Quando é estabelecido o diagnóstico, deve-se solicitar a colangiopancreatografia retrógrada endoscópica (CPRE) com objetivo terapêutico de drenagem da via biliar principal. O exame deve ser realizado dentro de até 48 horas em pacientes estáveis e responsivos as medidas iniciais, ou em até 24 horas nos pacientes sem sinais de melhora clínica. A CPRE com remoção do fator obstrutivo e/ou colocação de próteses é o tratamento de escolha. Se a CPRE não for satisfatória, pode-se optar por outros meios de
drenagem da via biliar como: ecoendoscopia, drenagem transparietohepática ou cirúrgica, porém esta, com
maiores índices de morbi-mortalidade.
Cálculos maiores que 20mm exigem medidas a mais como dilatação da papila duodenal e/ou litotripsia associada e que na maior parte dos casos não deve ser feita durante a
urgência – colangite.
Pacientes gestantes devem ser submetidas às mesmas medidas, contudo a escolha do antibiótico
deve-se levar em conta a toxicidade fetal. Além disso, devem ser utilizados protetores radiológicos e minimizar o tempo de exposição radiológica. Em pacientes anticoagulados ou com distúrbios de coagulação
no momento do procedimento, pode-se optar pela passagem de prótese biliar sem necessidade de
enfincterotomia.
As parasitoses biliares podem também serem causas da colangite, especialmente em regiões endêmicas como sudeste asiático e América do Sul. A contaminação ocorre pela migração através da papila
duodenal, íntegra ou não, causando obstrução e estase e outras complicações. O principal helminto desta afecção é o Ascaris lumbricoides (comum na Índia), porém em países andinos como Peru e Bolívia, verifica-
se maior incidência do Fasciola hepatica. O tratamento assim como nas demais colangites, é a remoção do fator obstrutivo com a remoção dos parasitas. Deve ser associado a CPRE o uso de medicamentos específicos, como albendazol ou mebendazol (ascaridíase) e triclabendazol (fasciolíase).

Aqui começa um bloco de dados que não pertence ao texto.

Lemma damaged_plan_refused_witness : exists w s c, run (create 4000 200) plan_ops = Ok w /\ seal w 77 5 = Ok s /\ store s = SFile c /\ verify (with_file s (ztake 100 c)) = Err Unsealed.
Proof.
  destruct plan_spilled as (w & s & Hw & Hs & _). destruct (plan_cut s w Hw Hs) as (c & Hc & Hl). exists w, s, c. do 3 (split; [done|]).
  assert (zlen (ztake 100 c) = 100) as Hz by (rewrite zlen_ztake; lia).
  destruct (damaged_plan_refused _ _ plan_ops 4000 200 77 5 w s c (ztake 100 c) plan_ops_planned Hw Hs Hc) as [Hv _].
  - left. exists (zdrop 100 c). by rewrite ztake_zdrop_id.
  - intros Heq. rewrite Heq in Hz. lia.
  - rewrite Hz, (proj2 (Z.ltb_lt _ _) Hl) in Hv. exact Hv.
Defined.

End PlanProofs.
(* ===== verification/Planner.v ===== *)
(** * Planning a commit ([src/emit/pipeline/planner.rs])

    The planner walks the slices a commit drains, routes and detoasts their heaps
    and pushes them into a plan.  The route view is the trait the caller
    implements; detoasting is that of [Detoast], the writer that of [Plan].  The
    plan of a commit is then its history, whatever the slices: [commit_plans_history]
    joins the drain, the planner and the spool. *)
From S2P Require Import Prelude Pos WalRecord Fpi AsciiBuf Numeric HeapDecode Wire Spill SpillProofs ToastRef XactBuffer DescLog XactDrain XactMerge XactReplay XactHistory ChunkStore Detoast DetoastProofs Outbox Plan PlanProofs.
Import Schema HeapDecode Spill XactDrain XactReplay Detoast Plan PlanProofs.
Import Place (RouteSnapshot, RoutedHeap, MkRouted, described, route, bytes).

Module Planner.

Section Planner.
Context `{Layout} `{Crc32c} `{Decompress} {SchemaEvent ConfigEvent : Type}.

Notation DrainEntry := (@XactBuffer.DrainEntry SchemaEvent ConfigEvent).
Notation MergeItem := (@XactDrain.MergeItem SchemaEvent ConfigEvent).
Notation DrainedBatch := (@XactDrain.DrainedBatch SchemaEvent ConfigEvent).
Notation WalkStep := (@XactDrain.WalkStep SchemaEvent ConfigEvent).
Notation PlanWriter := (@Plan.PlanWriter SchemaEvent ConfigEvent).
Notation PlanOp := (@PlanProofs.PlanOp SchemaEvent ConfigEvent).
Notation PlanItem := (@Plan.PlanItem SchemaEvent ConfigEvent).

(** [PlanRouteView]: a route and its address, and the fold of a control entry. *)
Context {View ViewError : Type}.
Context (route_for : View -> DescribedHeap -> option (Z * RouteSnapshot) * View) (apply : View -> DrainEntry -> result ViewError View).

Além da forma aguda, a colangite pode ter uma condição crônica, chamada de Colangite Piogênica
Recorrente (RPC). São caracterizados por episódios recorrentes de infecção bacteriana do trato biliar.

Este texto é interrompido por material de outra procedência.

(** ** The plan *)
Record ColumnPlan := MkColumnPlan
  { cp_name : list Z; type_repr : list Z; ast : TypeAst; decimal : option DecimalWire; dt_scale : Z; non_finite : NonFinite; encoding : ColumnEncoding }.

Record InsertQuery := MkInsert { q_instance : option (list Z); sql : list Z }.

Record TablePlan := MkPlan
  { plan_columns : list ColumnPlan; synth_lsn : ColumnPlan; synth_xid : ColumnPlan; synth_commit_ts : ColumnPlan;
    synth_is_deleted : option ColumnPlan; synth_leaf : option ColumnPlan; inserts : list InsertQuery }.

(** A column's plan under [ast], before its substitutions. *)
Definition plan_with (c : ColumnMapping) (att : option RelAttr) (ast : TypeAst) (configured : list Z) (decimal : option DecimalWire) : ColumnPlan :=
  MkColumnPlan (col_name c) (canonical_type ast configured) ast decimal (datetime64_scale (strip_nullable ast)) no_substitutes (choose att ast).

(** The type an operator's rule replaces the mapped one with, kept only when
    it parses and is wire-compatible. *)
Definition overridden (c : ColumnMapping) (att : option RelAttr) (plan : ColumnPlan) (ty : option (list Z)) : ColumnPlan :=
  match ty with
  | None => plan
  | Some ty =>
      match parse_type ty with
      | None => plan
      | Some oast => match override_wire (ast plan) oast with Some d => plan_with c att oast ty d | None => plan end
      end
  end.

Definition source_temporal (att : option RelAttr) : option Kind :=
  let* a := att in
  if type_oid a =? DATEOID then Some KDate32
  else if (type_oid a =? TIMESTAMPOID) || (type_oid a =? TIMESTAMPTZOID) then Some KDateTime64
  else None.

Definition set_non_finite (p : ColumnPlan) (n : NonFinite) : ColumnPlan :=
  MkColumnPlan (cp_name p) (type_repr p) (ast p) (decimal p) (dt_scale p) n (encoding p).

(** [plan.non_finite != NonFinite::default()]. *)
Definition has_substitutes (n : NonFinite) : bool := is_some (nf_nan n) || is_some (nf_pos_inf n) || is_some (nf_neg_inf n).

Definition build_column (rel : RelDescriptor) (owner : RelName) (rules : ColumnRules) (c : ColumnMapping) : result EmitterError ColumnPlan :=
  let att := List.find (fun a => (attnum a =? src_attnum c) && negb (dropped a)) (attributes rel) in
  let? ast0 := ok_or (parse_type (col_type c)) (TypeError (Unparsed (col_type c))) in
  let settings := match att with Some a => column_settings rules owner (attname a) | None => default_column_rule end in
  let plan := overridden c att (plan_with c att ast0 (col_type c) (decimal_wire_of ast0)) (target_type settings) in
  if bool_decide (encoding plan = Local) && is_some (source_temporal att) && negb (bool_decide (ast_kind (strip_nullable (ast plan)) = source_temporal att)) then
    Err (ConfigError (col_name c) TemporalMismatch)
  else
    match compile settings (ast plan) with
    | Err e => Err (ConfigError (col_name c) e)
    | Ok nf =>
        if negb (bool_decide (encoding plan = Local)) && has_substitutes nf then Err (ConfigError (col_name c) NeedsLocal)
        else Ok (set_non_finite plan nf)
    end.

Fixpoint build_columns (rel : RelDescriptor) (owner : RelName) (rules : ColumnRules) (cs : list ColumnMapping) : result EmitterError (list ColumnPlan) :=
  match cs with
  | [] => Ok []
  | c :: cs => let? p := build_column rel owner rules c in let? ps := build_columns rel owner rules cs in Ok (p :: ps)
  end.

Definition synth (name ty : list Z) : result EmitterError ColumnPlan :=
  let? a := ok_or (parse_type ty) (TypeError (Unparsed ty)) in Ok (MkColumnPlan name ty a None 0 no_substitutes Local).

Definition synth_opt (name : option (list Z)) (ty : list Z) : result EmitterError (option ColumnPlan) :=
  match name with None => Ok None | Some n => let? p := synth n ty in Ok (Some p) end.

(** [join(", ")]. *)
Fixpoint join (sep : list Z) (l : list (list Z)) : list Z :=
  match l with [] => [] | [x] => x | x :: l => x ++ sep ++ join sep l end.

Definition insert_sql (columns : list (list Z)) (t : TableTarget) : list Z :=
  str "INSERT INTO " ++ target_sql t ++ str " (" ++ join (str ", ") (map quote_ident columns) ++ str ") FORMAT Native".
Lemma rename_stage extra key rel rules rn t cols : holds extra key t cols -> NoDup (map col_name cols) -> NoDup (map src_attnum cols) -> NoDup (map (fun r => r.1.1) rn) -> NoDup (map snd rn) ->
  (forall r, r ∈ rn -> (exists c, c ∈ cols /\ src_attnum c = r.1.1 /\ col_name c = r.1.2) /\ r.2 ∉ map col_name cols /\ extra !! r.2 = None /\ extra !! r.1.2 = None /\ r.1.2 ∉ key /\ target_name (column_settings rules rel r.2) = None) ->
  exists t', run_alters t (map renaming rn) = Some t' /\ holds extra key t' (map (fun c => fold_left (fun c r => rename_column rel rules r c) rn c) cols) /\ NoDup (map col_name (map (fun c => fold_left (fun c r => rename_column rel rules r c) rn c) cols)).
Proof.
  revert t cols. induction rn as [|[[num o] n] rn IH]; intros t cols Ht Hn Hs Hd1 Hd2 Hr; [exists t; cbn; by rewrite map_id|]. cbn [map fst snd] in Hd1, Hd2. apply list.NoDup_cons in Hd1 as [Hnum1 Hd1]. apply list.NoDup_cons in Hd2 as [Hn1 Hd2].
  destruct (Hr (num, o, n) ltac:(left)) as ((c & Hc & Hnum & Hname) & Hnew & Hxn & Hxo & Hk & Hrule). cbn [fst snd] in *.
  destruct (rename_step extra key t cols rel rules num o n c) as (Hn' & t1 & Ha & Ht1); try done. cbn [map run_alters renaming fst snd]. unfold renaming at 1. cbn [fst snd]. rewrite Ha. cbn [mbind option_bind fold_left].
  destruct (IH t1 (map (rename_column rel rules (num, o, n)) cols)) as (t' & -> & Ht'); try done.
  - rewrite map_map. by erewrite map_ext by apply rename_src.
  - intros r Hin. destruct (Hr r ltac:(by right)) as ((x & Hx & H1 & H2) & H3 & Hrest). split_and!; [| |apply Hrest..].
    + exists x. split; [|done]. apply list_elem_of_fmap. exists x. split; [|done]. cbn. destruct (Z.eqb_spec (src_attnum x) num) as [E|]; [|done]. exfalso. apply Hnum1. rewrite <- E, H1. apply list_elem_of_fmap. by exists r.
    + intros (y & He & (z & -> & Hz)%list_elem_of_fmap)%list_elem_of_fmap. cbn in He. rewrite Hrule in He. destruct (_ && _) in He; cbn in He; [apply Hn1; rewrite <- He; apply list_elem_of_fmap; by exists r|]. apply H3. rewrite He. apply list_elem_of_fmap. by exists z.
  - exists t'. split; [done|]. by rewrite map_map in Ht'.
Qed.
Definition read_cell (b : ColumnBuf) (i : nat) : option Read :=
  match b with
  | Fixed w bytes => RValue <$> read_fixed w bytes i
  | StringBuf offsets data _ => RValue <$> read_string offsets data i
  | NullableFixed w null_map inner => unless_null null_map i (read_fixed w inner i)
  | NullableString offsets data null_map _ => unless_null null_map i (read_string offsets data i)
  | OracleBuf _ => None
  end.

(** What a cell of a shape reads as: an absent one as NULL where the column is
    nullable, as the type's default elsewhere. *)
Definition read_of (s : Shape) (c : Cell) : Read :=
  match c, s with
  | CBytes l, _ => RValue l
  | _, ShFixed w => RValue (zrep w 0)
  | _, ShString a => RValue a
  | _, _ => RNull
  end.

Lemma concat_mid {A} (ls : list (list A)) i x : ls !! i = Some x -> concat ls = concat (take i ls) ++ x ++ concat (drop (S i) ls).
Proof. intros H. rewrite <-(take_drop_middle _ _ _ H) at 1. by rewrite concat_app. Qed.

Lemma ends_lookup ls : forall acc i x, ls !! i = Some x -> ends acc ls !! i = Some (acc + zlen (concat (take i ls)) + zlen x) /\
  match i with O => True | S k => ends acc ls !! k = Some (acc + zlen (concat (take i ls))) end.
Proof.
  induction ls as [|y ls IH]; intros acc i x; [done|]. destruct i as [|i].
  - intros [= ->]. split; [change (Some (acc + zlen x) = Some (acc + 0 + zlen x)); f_equal; lia|done].
  - intros H. destruct (IH (acc + zlen y) i x H) as [H1 H2]. cbn [ends take concat]. rewrite zlen_app. split; [etrans; [exact H1|f_equal; lia]|].
    destruct i as [|k]; [change (Some (acc + zlen y) = Some (acc + (zlen y + 0))); f_equal; lia|]. etrans; [exact H2|f_equal; lia].
Qed.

Acredita-se que o evento inicial seja a entrada por meio da flora duodenal na árvore biliar, causando infecção e inflamação e a formação de cálculos primários (por meio da desconjugação do diglicuronídeo de bilirrubina). A persistência na inflamação pode causar estenoses biliares e estase da via biliar, incentivando
ainda mais a formação de cálculos, levando a um ciclo vicioso e persistente. Há ainda relatos de RPC em pacientes com helmintíase (Ascaris lumbricoides e Clonorchis sinensis). O tratamento bem-sucedido da RPC, assim como na colangite aguda, depende da remoção do cálculo e dilatação de estenoses, evitando assim a estase biliar.